Glossary: Key memes, counterfactuals, dog whistles, canards, euphemisms, innuendoes, insinuations, fake outrages, and obsessions in The Wall Street Journal and other GOP language factories and fever swamps, Dec. 9-14, 2016

entrepreneurial federalism

rhetorical claim: the economy most thrives when states compete to lure business. GOP state-level attempts to  oppose the Obama administration weren’t based on opposition to Obama’s policies, but to the usurpation of states’ right by the federal government. The Trump era heralds a new federalist revival.

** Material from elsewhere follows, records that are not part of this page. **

(* ===== verification/Freshness.v ===== *)
(** * Freshness of responses (src/http_freshness.c, src/http_freshness.h)

    How long a fetched document may be used, from its Cache-Control, Date,
    Expires and Age headers and the administrator's limits.  libcurl's date
    parser is a parameter. *)

From S2P Require Import Prelude Claims.

#[local] Ltac Zify.zify_post_hook ::= Z.div_mod_to_equations.

(** ** Data *)

Inductive PgOAuthHttpFreshnessError :=
| PG_OAUTH_HTTP_FRESHNESS_OK
| PG_OAUTH_HTTP_FRESHNESS_INVALID_ARGUMENT
| PG_OAUTH_HTTP_FRESHNESS_INVALID_HEADER.

#[global] Instance freshness_error_eq_dec : EqDecision PgOAuthHttpFreshnessError.
Proof. solve_decision. Defined.

Record PgOAuthHttpFreshnessPolicy := {
  fp_default_ttl_ms : Z;
  fp_maximum_ttl_ms : Z
}.

Record PgOAuthHttpFreshness := {
  fr_ttl_ms : Z;
  fr_cacheable : bool;
  fr_revalidation_required : bool;
  fr_explicit_freshness : bool
}.

Record CacheControlValues := {
  cv_max_age_seconds : Z;
  cv_has_max_age : bool;
  cv_no_store : bool;
  cv_no_cache : bool;
  cv_must_revalidate : bool
}.

(** ** Definitions *)

Definition trim (s : bytes) : bytes := trim_by is_blank s.

Fixpoint decimal_loop (s : bytes) (parsed : Z) : option Z :=
  match s with
  | [] => Some parsed
  | c :: s =>
      if (bz c <? 48) || (57 <? bz c) then None
      else
        let digit := bz c - 48 in
        if (INT64_MAX - digit) / 10 <? parsed then None
        else decimal_loop s (i64 (parsed * 10 + digit))
  end.

Definition decimal (s : bytes) : option Z :=
  if bool_decide (s = []) then None else decimal_loop s 0.

Definition directive_name (s name : bytes) : bool :=
  (zlen name =? zlen s) && strcaseeq s name.

Definition control_zero : CacheControlValues :=
  {| cv_max_age_seconds := 0; cv_has_max_age := false; cv_no_store := false;
     cv_no_cache := false; cv_must_revalidate := false |}.

Definition equals_sign : byte := x3d.
Definition quote : byte := x22.

(** The text between the quotes, where the number is in quotes. *)
Definition unquote (s : bytes) : bytes :=
  if (2 <=? zlen s) && bool_decide (head s = Some quote) &&
     bool_decide (List.last s x00 = quote)
  then removelast (tail s) else s.

(** One directive: its name, and what follows the equals sign. *)
Definition split_directive (item : bytes) : bytes * option bytes :=
  let '(name, argument) := split_at equals_sign item in (rtrim is_blank name, argument).

Definition control_byte (c : byte) : bool := (bz c <? 32) || (127 <=? bz c).

Definition directive_body (parsed : CacheControlValues) (item : bytes) (_ : bool)
  : CacheControlValues + option CacheControlValues :=
  let item := trim item in
  if bool_decide (item = []) then inr None
  else if existsb control_byte item then inr None
  else
    let '(name, argument) := split_directive item in
    if bool_decide (name = []) then inr None
    else if directive_name name (B "no-store") then
      if bool_decide (is_Some argument) then inr None
      else inl {| cv_max_age_seconds := cv_max_age_seconds parsed;
                  cv_has_max_age := cv_has_max_age parsed; cv_no_store := true;
                  cv_no_cache := cv_no_cache parsed;
                  cv_must_revalidate := cv_must_revalidate parsed |}
    else if directive_name name (B "no-cache") then
      inl {| cv_max_age_seconds := cv_max_age_seconds parsed;
             cv_has_max_age := cv_has_max_age parsed; cv_no_store := cv_no_store parsed;
             cv_no_cache := true; cv_must_revalidate := cv_must_revalidate parsed |}
    else if directive_name name (B "must-revalidate") then
      if bool_decide (is_Some argument) then inr None
      else inl {| cv_max_age_seconds := cv_max_age_seconds parsed;
                  cv_has_max_age := cv_has_max_age parsed; cv_no_store := cv_no_store parsed;
                  cv_no_cache := cv_no_cache parsed; cv_must_revalidate := true |}
    else if directive_name name (B "max-age") then
      match argument with
      | None => inr None
      | Some argument =>
          if cv_has_max_age parsed then inr None
          else match decimal (unquote (trim argument)) with
          | None => inr None
          | Some n => inl {| cv_max_age_seconds := n; cv_has_max_age := true;
                             cv_no_store := cv_no_store parsed; cv_no_cache := cv_no_cache parsed;
                             cv_must_revalidate := cv_must_revalidate parsed |}
          end
      end
    else inl parsed.

Definition parse_cache_control (value : option bytes) : option CacheControlValues :=
  let value := setting value in
  default None (comma_loop directive_body Some (S (length value)) value control_zero).

Definition parse_age (value : option bytes) : option Z :=
  let value := setting value in
  if bool_decide (value = []) then Some 0 else decimal (trim value).

Definition seconds_to_milliseconds (seconds : Z) : Z :=
  if INT64_MAX / 1000 <? seconds then INT64_MAX else i64 (seconds * 1000).

Definition freshness_zero : PgOAuthHttpFreshness :=
  {| fr_ttl_ms := 0; fr_cacheable := false; fr_revalidation_required := false;
     fr_explicit_freshness := false |}.

Section Freshness.
Context (curl_getdate : bytes -> Z).

(** The lifetime of the response in seconds: [None] for an invalid date,
    [Some None] where no header gives one. *)
Definition freshness_lifetime (control : CacheControlValues) (date expires : option bytes)
  (response_time_seconds : Z) : option (option Z) :=
  if cv_has_max_age control then Some (Some (cv_max_age_seconds control))
  else if is_nonempty expires then
    let expires_at := curl_getdate (setting expires) in
    let date_at := if is_nonempty date then curl_getdate (setting date)
                   else response_time_seconds in
    if (expires_at =? -1) || (date_at =? -1) then None
    else Some (Some (if date_at <? expires_at then i64 (expires_at - date_at) else 0))
  else Some None.

(** The age of the response; [None] for an invalid date. *)
Definition apparent_age (date : option bytes) (age_seconds response_time_seconds : Z)
  : option Z :=
  if is_nonempty date then
    let date_at := curl_getdate (setting date) in
    if date_at =? -1 then None
    else if (date_at <? response_time_seconds) &&
            (age_seconds <? i64 (response_time_seconds - date_at))
    then Some (i64 (response_time_seconds - date_at))
    else Some age_seconds
  else Some age_seconds.

(** [if (ttl > maximum) ...; if (no_cache) ...]. *)
Definition bound_ttl (policy : PgOAuthHttpFreshnessPolicy) (control : CacheControlValues)
  (ttl_ms : Z) : Z :=
  let ttl_ms := if fp_maximum_ttl_ms policy <? ttl_ms then fp_maximum_ttl_ms policy
                else ttl_ms in
  if cv_no_cache control then 0 else ttl_ms.

Definition pg_oauth_http_freshness_calculate
  (cache_control date expires age : option bytes) (response_time_seconds : Z)
  (policy : option PgOAuthHttpFreshnessPolicy) (result : option PgOAuthHttpFreshness)
  : PgOAuthHttpFreshnessError * option PgOAuthHttpFreshness :=
  match result with
  | None => (PG_OAUTH_HTTP_FRESHNESS_INVALID_ARGUMENT, None)
  | Some _ =>
  match policy with
  | None => (PG_OAUTH_HTTP_FRESHNESS_INVALID_ARGUMENT, Some freshness_zero)
  | Some policy =>
  if (response_time_seconds <? 0) || (fp_default_ttl_ms policy <? 0) ||
     (fp_maximum_ttl_ms policy <? 0) || (fp_maximum_ttl_ms policy <? fp_default_ttl_ms policy)
  then (PG_OAUTH_HTTP_FRESHNESS_INVALID_ARGUMENT, Some freshness_zero)
  else match parse_cache_control cache_control, parse_age age with
  | Some control, Some age_seconds =>
      let answer explicit ttl :=
        {| fr_ttl_ms := ttl; fr_cacheable := negb (cv_no_store control);
           fr_revalidation_required := cv_no_cache control || cv_must_revalidate control;
           fr_explicit_freshness := explicit |} in
      match freshness_lifetime control date expires response_time_seconds with
      | None => (PG_OAUTH_HTTP_FRESHNESS_INVALID_HEADER, Some (answer false 0))
      | Some None =>
          (PG_OAUTH_HTTP_FRESHNESS_OK,
           Some (answer false (bound_ttl policy control (fp_default_ttl_ms policy))))
      | Some (Some freshness_seconds) =>
          match apparent_age date age_seconds response_time_seconds with
          | None => (PG_OAUTH_HTTP_FRESHNESS_INVALID_HEADER, Some (answer true 0))
          | Some apparent_age =>
              let ttl := if freshness_seconds <=? apparent_age then 0
                         else seconds_to_milliseconds (i64 (freshness_seconds - apparent_age)) in
              (PG_OAUTH_HTTP_FRESHNESS_OK, Some (answer true (bound_ttl policy control ttl)))
          end
      end
  | _, _ => (PG_OAUTH_HTTP_FRESHNESS_INVALID_HEADER, Some freshness_zero)
  end end end.
End Freshness.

rhetorical effect: amounts to a new industrial policy that does everything it can to unshackle business: provide direct subsidies, impose tariffs, cut or end all federal regulation, and effect what Lawrence Summers calls a transition from a rule-based economy to a deal-based economy, with the White house totally taking over:

Presidents have enormous latent power, and it is the custom of restraint in its use that is one of the important differences between us and banana republics. If its ad hoc use is licensed, the possibilities are endless. Most companies will prefer the good to the bad will of the U.S. president and his leadership team. Should that reality be levered to get them to locate where the president wants, to make contributions to the president’s reelection campaign, to hire people the president wants to see hired, to do the kinds of research the president wants carried out, or to lend money to those that the president wants to see assisted?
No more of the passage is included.